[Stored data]
- - - -

(* ===== verification/Auditing.v ===== *)
(** * What an outside auditor checks ([src/audit.rs])

    Witness quorums over checkpoints, one party's view of a log, split views,
    record inclusion, and when a signature provably existed. A method that may
    panic returns [option], [None] for the panic. *)

From Stdlib Require Import String.
From S2P Require Import Prelude Bytes Text Crypto Merkle Checkpoint.
#[local] Open Scope Z_scope.

Inductive AuditError :=
| AuditCheckpoint (e : CheckpointError)
| AuditMerkle (e : MerkleError)
| BadPolicy (why : string)
| QuorumNotMet (got need : nat)
| WrongOrigin (got want : text)
| Shrinking
| Inconsistent
| Stale
| CosignedInTheFuture (witness : text) (time latest : Z)
| NoCheckpoint
| TimeUnproven
| SignatureUndated
| SignedAfterRevocation (existed_by revoked_at : Z)
| BitcoinNeedsHeight
| AnchoredAfterRevocation (height revoked_height : Z).

(** ** Witness policies *)

Record WitnessPolicy := mkWitnessPolicy {
  wp_witnesses : list NoteVerifier;
  wp_threshold : nat
}.

Definition same_witness (w o : NoteVerifier) : bool :=
  bool_decide (nv_key o = nv_key w)
  || (bool_decide (nv_name o = nv_name w) && (nv_key_hash o =? nv_key_hash w)).

(** [witnesses[..i]] is the list before each element. *)
Fixpoint listed_twice (before ws : list NoteVerifier) : bool :=
  match ws with
  | [] => false
  | w :: ws' => existsb (same_witness w) before || listed_twice (before ++ [w]) ws'
  end.

Definition WitnessPolicy_new (witnesses : list NoteVerifier) (threshold : nat) : result AuditError WitnessPolicy :=
  _ ← refuse_if (Nat.eqb threshold 0) (BadPolicy "threshold must be at least one");
  _ ← refuse_if (Nat.ltb (length witnesses) threshold) (BadPolicy "threshold exceeds the number of witnesses");
  _ ← refuse_if (existsb (fun w => negb (nv_algorithm w =? ALG_COSIGNATURE_V1)) witnesses)
        (BadPolicy "witness keys must be cosignature/v1 keys");
  _ ← refuse_if (listed_twice [] witnesses) (BadPolicy "a witness is listed twice");
  Ok (mkWitnessPolicy witnesses threshold).

Record Cosigned := mkCosigned { cs_witness : text; cs_time : Z }.

Record Witnessed := mkWitnessed {
  wd_note : SignedNote;
  wd_checkpoint : Checkpoint;
  wd_cosigned : list Cosigned;
  wd_threshold : nat
}.

Definition seen_by (self : Witnessed) : option Z :=
  match wd_threshold self with
  | O => None
  | S i => cs_time <$> wd_cosigned self !! i
  end.

Definition fresh_as_of (self : Witnessed) : option Z :=
  if Nat.ltb (length (wd_cosigned self)) (wd_threshold self) then None
  else cs_time <$> wd_cosigned self !! (length (wd_cosigned self) - wd_threshold self)%nat.

Definition DEFAULT_MAX_CLOCK_SKEW : Z := 300.

(** [Iterator::min_by_key]: the first of the least. *)
Fixpoint min_by_key {A} (key : A -> Z) (l : list A) : option A :=
  match l with
  | [] => None
  | x :: l' =>
      match min_by_key key l' with
      | None => Some x
      | Some y => if key x <=? key y then Some x else Some y
      end
  end.

Section quorum.
Context {HF : HashFunctions} {B64 : Base64} {ED : Ed25519}.

Definition cosignatures (self : WitnessPolicy) (note : SignedNote) : list Cosigned :=
  omap (fun w => match cosignature_time note w with
                 | Ok time => Some (mkCosigned (nv_name w) time)
                 | Err _ => None
                 end) (wp_witnesses self).

(** [latest.is_none_or(|l| c.time <= l)]. *)
Definition in_time (latest : option Z) (c : Cosigned) : bool :=
  match latest with Some l => cs_time c <=? l | None => true end.

Definition verify_quorum (note : text) (log : NoteVerifier) (policy : WitnessPolicy) (latest : option Z)
    : result AuditError Witnessed :=
  note ← map_err AuditCheckpoint (SignedNote_parse note);
  _ ← map_err AuditCheckpoint (SignedNote_verify note log);
  checkpoint ← map_err AuditCheckpoint (SignedNote_checkpoint note);
  let cosigned := List.filter (in_time latest) (cosignatures policy note) in
  let ahead := List.filter (fun c => negb (in_time latest c)) (cosignatures policy note) in
  if Nat.ltb (length cosigned) (wp_threshold policy) then
    match min_by_key cs_time ahead, latest with
    | Some first, Some latest => Err (CosignedInTheFuture (cs_witness first) (cs_time first) latest)
    | _, _ => Err (QuorumNotMet (length cosigned) (wp_threshold policy))
    end
  else Ok (mkWitnessed note checkpoint (sort_by_key cs_time cosigned) (wp_threshold policy)).

Definition verify_checkpoint (note : text) (log : NoteVerifier) (policy : WitnessPolicy)
    : result AuditError Witnessed :=
  verify_quorum note log policy None.

Definition verify_checkpoint_at (note : text) (log : NoteVerifier) (policy : WitnessPolicy) (now max_skew : Z)
    : result AuditError Witnessed :=
  verify_quorum note log policy (Some (saturate_u 64 (now + max_skew))).

(** ** Split views *)

Record SplitView := mkSplitView { sv_first : SignedNote; sv_second : SignedNote }.

Definition SplitView_verify (self : SplitView) (log : NoteVerifier) : result AuditError unit :=
  _ ← map_err AuditCheckpoint (SignedNote_verify (sv_first self) log);
  _ ← map_err AuditCheckpoint (SignedNote_verify (sv_second self) log);
  a ← map_err AuditCheckpoint (SignedNote_checkpoint (sv_first self));
  b ← map_err AuditCheckpoint (SignedNote_checkpoint (sv_second self));
  if bool_decide (cp_origin a = cp_origin b) && (cp_size a =? cp_size b) && negb (bool_decide (cp_root a = cp_root b))
  then Ok tt else Err Inconsistent.

Inductive Comparison :=
| Consistent
| ShownSplitView (v : SplitView).
End quorum.

(** ** Time evidence *)

Inductive TimeSource :=
| Witnesses
| Rfc3161
| Bitcoin (height : Z).

Definition is_clock (s : TimeSource) : bool := match s with Bitcoin _ => false | _ => true end.

Inductive Covers := Content | Signature.
#[export] Instance Covers_eq_dec : EqDecision Covers.
Proof. solve_decision. Defined.

Record TimeEvidence := mkTimeEvidence { te_source : TimeSource; te_time : Z; te_covers : Covers }.

Definition TimeEvidence_witnesses (time : Z) : TimeEvidence := mkTimeEvidence Witnesses time Signature.
Definition TimeEvidence_rfc3161 (time : Z) (covers : Covers) : TimeEvidence := mkTimeEvidence Rfc3161 time covers.
Definition TimeEvidence_bitcoin (height block_time : Z) (covers : Covers) : TimeEvidence :=
  mkTimeEvidence (Bitcoin height) block_time covers.

(** [Iterator::min] on integers. *)
Definition min_time (l : list Z) : option Z := min_by_key id l.

Definition covers_signature (e : TimeEvidence) : bool := bool_decide (te_covers e = Signature).

Definition existed_by (evidence : list TimeEvidence) : option Z :=
  min_time (map te_time (List.filter (fun e => is_clock (te_source e)) evidence)).

Definition signed_by (evidence : list TimeEvidence) : option Z :=
  min_time (map te_time (List.filter (fun e => is_clock (te_source e) && covers_signature e) evidence)).

Definition bitcoin_height_of (e : TimeEvidence) : option Z :=
  match te_source e with Bitcoin height => Some height | _ => None end.

Definition anchored_by (evidence : list TimeEvidence) : option Z :=
  min_time (omap bitcoin_height_of (List.filter covers_signature evidence)).

Inductive KeyStatus :=
| Active
| Revoked (at_ : Z) (bitcoin_height : option Z).

Definition revoked_at (at_ : Z) : KeyStatus := Revoked at_ None.

Definition accepts (self : KeyStatus) (evidence : list TimeEvidence) : result AuditError unit :=
  match self with
  | Active => Ok tt
  | Revoked at_ bitcoin_height =>
      if negb (existsb covers_signature evidence) then
        Err (match evidence with [] => TimeUnproven | _ => SignatureUndated end)
      else
        let clock := signed_by evidence in
        let anchor := anchored_by evidence in
        if match clock with Some t => t <? at_ | None => false end then Ok tt
        else if match anchor, bitcoin_height with Some height, Some limit => height <=? limit | _, _ => false end then Ok tt
        else Err (match clock, anchor, bitcoin_height with
                  | Some t, _, _ => SignedAfterRevocation t at_
                  | None, Some height, Some limit => AnchoredAfterRevocation height limit
                  | None, Some _, None => BitcoinNeedsHeight
                  | None, None, _ => TimeUnproven
                  end)
  end.

(** ** One party's view of a log *)

Record RecordProof := mkRecordProof { rp_index : Z; rp_tree_size : Z; rp_seen_by : Z }.

Record Auditor := mkAuditor {
  au_log : NoteVerifier;
  au_origin : text;
  au_policy : WitnessPolicy;
  au_max_age : option Z;
  au_max_skew : Z;
  au_latest : option Witnessed
}.

Definition Auditor_new (origin : text) (log : NoteVerifier) (policy : WitnessPolicy) : Auditor :=
  mkAuditor log origin policy None DEFAULT_MAX_CLOCK_SKEW None.
Definition with_max_age (self : Auditor) (seconds : Z) : Auditor :=
  mkAuditor (au_log self) (au_origin self) (au_policy self) (Some seconds) (au_max_skew self) (au_latest self).
Definition with_max_clock_skew (self : Auditor) (seconds : Z) : Auditor :=
  mkAuditor (au_log self) (au_origin self) (au_policy self) (au_max_age self) seconds (au_latest self).
Definition with_latest (self : Auditor) (w : Witnessed) : Auditor :=
  mkAuditor (au_log self) (au_origin self) (au_policy self) (au_max_age self) (au_max_skew self) (Some w).

Section auditor.
Context {HF : HashFunctions} {B64 : Base64} {ED : Ed25519}.

Definition check (self : Auditor) (note : text) (now : Z) : option (result AuditError Witnessed) :=
  match verify_checkpoint_at note (au_log self) (au_policy self) now (au_max_skew self) with
  | Err e => Some (Err e)
  | Ok w =>
      if negb (bool_decide (cp_origin (wd_checkpoint w) = au_origin self)) then
        Some (Err (WrongOrigin (cp_origin (wd_checkpoint w)) (au_origin self)))
      else
        match au_max_age self with
        | None => Some (Ok w)
        | Some max =>
            fresh ← fresh_as_of w;
            if max <? saturate_u 64 (now - fresh) then Some (Err Stale) else Some (Ok w)
        end
  end.

(** The comparison of the next checkpoint with the latest one. *)
Definition check_next (latest : option Witnessed) (next : Witnessed) (proof : list Hash) : result AuditError unit :=
  match latest with
  | None => Ok tt
  | Some prev =>
      let old := Checkpoint_head (wd_checkpoint prev) in
      let new := Checkpoint_head (wd_checkpoint next) in
      _ ← refuse_if (th_size new <? th_size old) Shrinking;
      _ ← refuse_if ((th_size new =? th_size old) && negb (bool_decide (th_root new = th_root old))) Inconsistent;
      refuse_if ((0 <? th_size old) && match verify_consistency old new proof with Err _ => true | Ok _ => false end) Inconsistent
  end.

Definition advance (self : Auditor) (note : text) (proof : list Hash) (now : Z)
    : option (Auditor * result AuditError Witnessed) :=
  next ← check self note now;
  Some (match (next ← next; _ ← check_next (au_latest self) next proof; Ok next) with
        | Ok next => (with_latest self next, Ok next)
        | Err e => (self, Err e)
        end).

Definition compare (self : Auditor) (note : text) (proof : list Hash) : result AuditError Comparison :=
  ours ← ok_or (au_latest self) NoCheckpoint;
  theirs ← map_err AuditCheckpoint (SignedNote_parse note);
  _ ← map_err AuditCheckpoint (SignedNote_verify theirs (au_log self));
  cp ← map_err AuditCheckpoint (SignedNote_checkpoint theirs);
  _ ← refuse_if (negb (bool_decide (cp_origin cp = au_origin self))) (WrongOrigin (cp_origin cp) (au_origin self));
  let a := Checkpoint_head (wd_checkpoint ours) in
  let b := Checkpoint_head cp in
  if th_size a =? th_size b then
    Ok (if bool_decide (th_root a = th_root b) then Consistent else ShownSplitView (mkSplitView (wd_note ours) theirs))
  else
    let '(small, large) := if th_size a <? th_size b then (a, b) else (b, a) in
    if (th_size small =? 0) || match verify_consistency small large proof with Ok _ => true | Err _ => false end
    then Ok Consistent else Err Inconsistent.

Definition verify_record (self : Auditor) (index : Z) (leaf_hash : Hash) (proof : list Hash)
    : option (result AuditError RecordProof) :=
  match au_latest self with
  | None => Some (Err NoCheckpoint)
  | Some latest =>
      match verify_inclusion (Checkpoint_head (wd_checkpoint latest)) index leaf_hash proof with
      | Err e => Some (Err (AuditMerkle e))
      | Ok _ =>
          seen ← seen_by latest;
          Some (Ok (mkRecordProof index (cp_size (wd_checkpoint latest)) seen))
      end
  end.
End auditor.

- - - -

• [The task]
Could you state how many lines above include the word "views"? Reply with that number alone.

• [Your solution]
2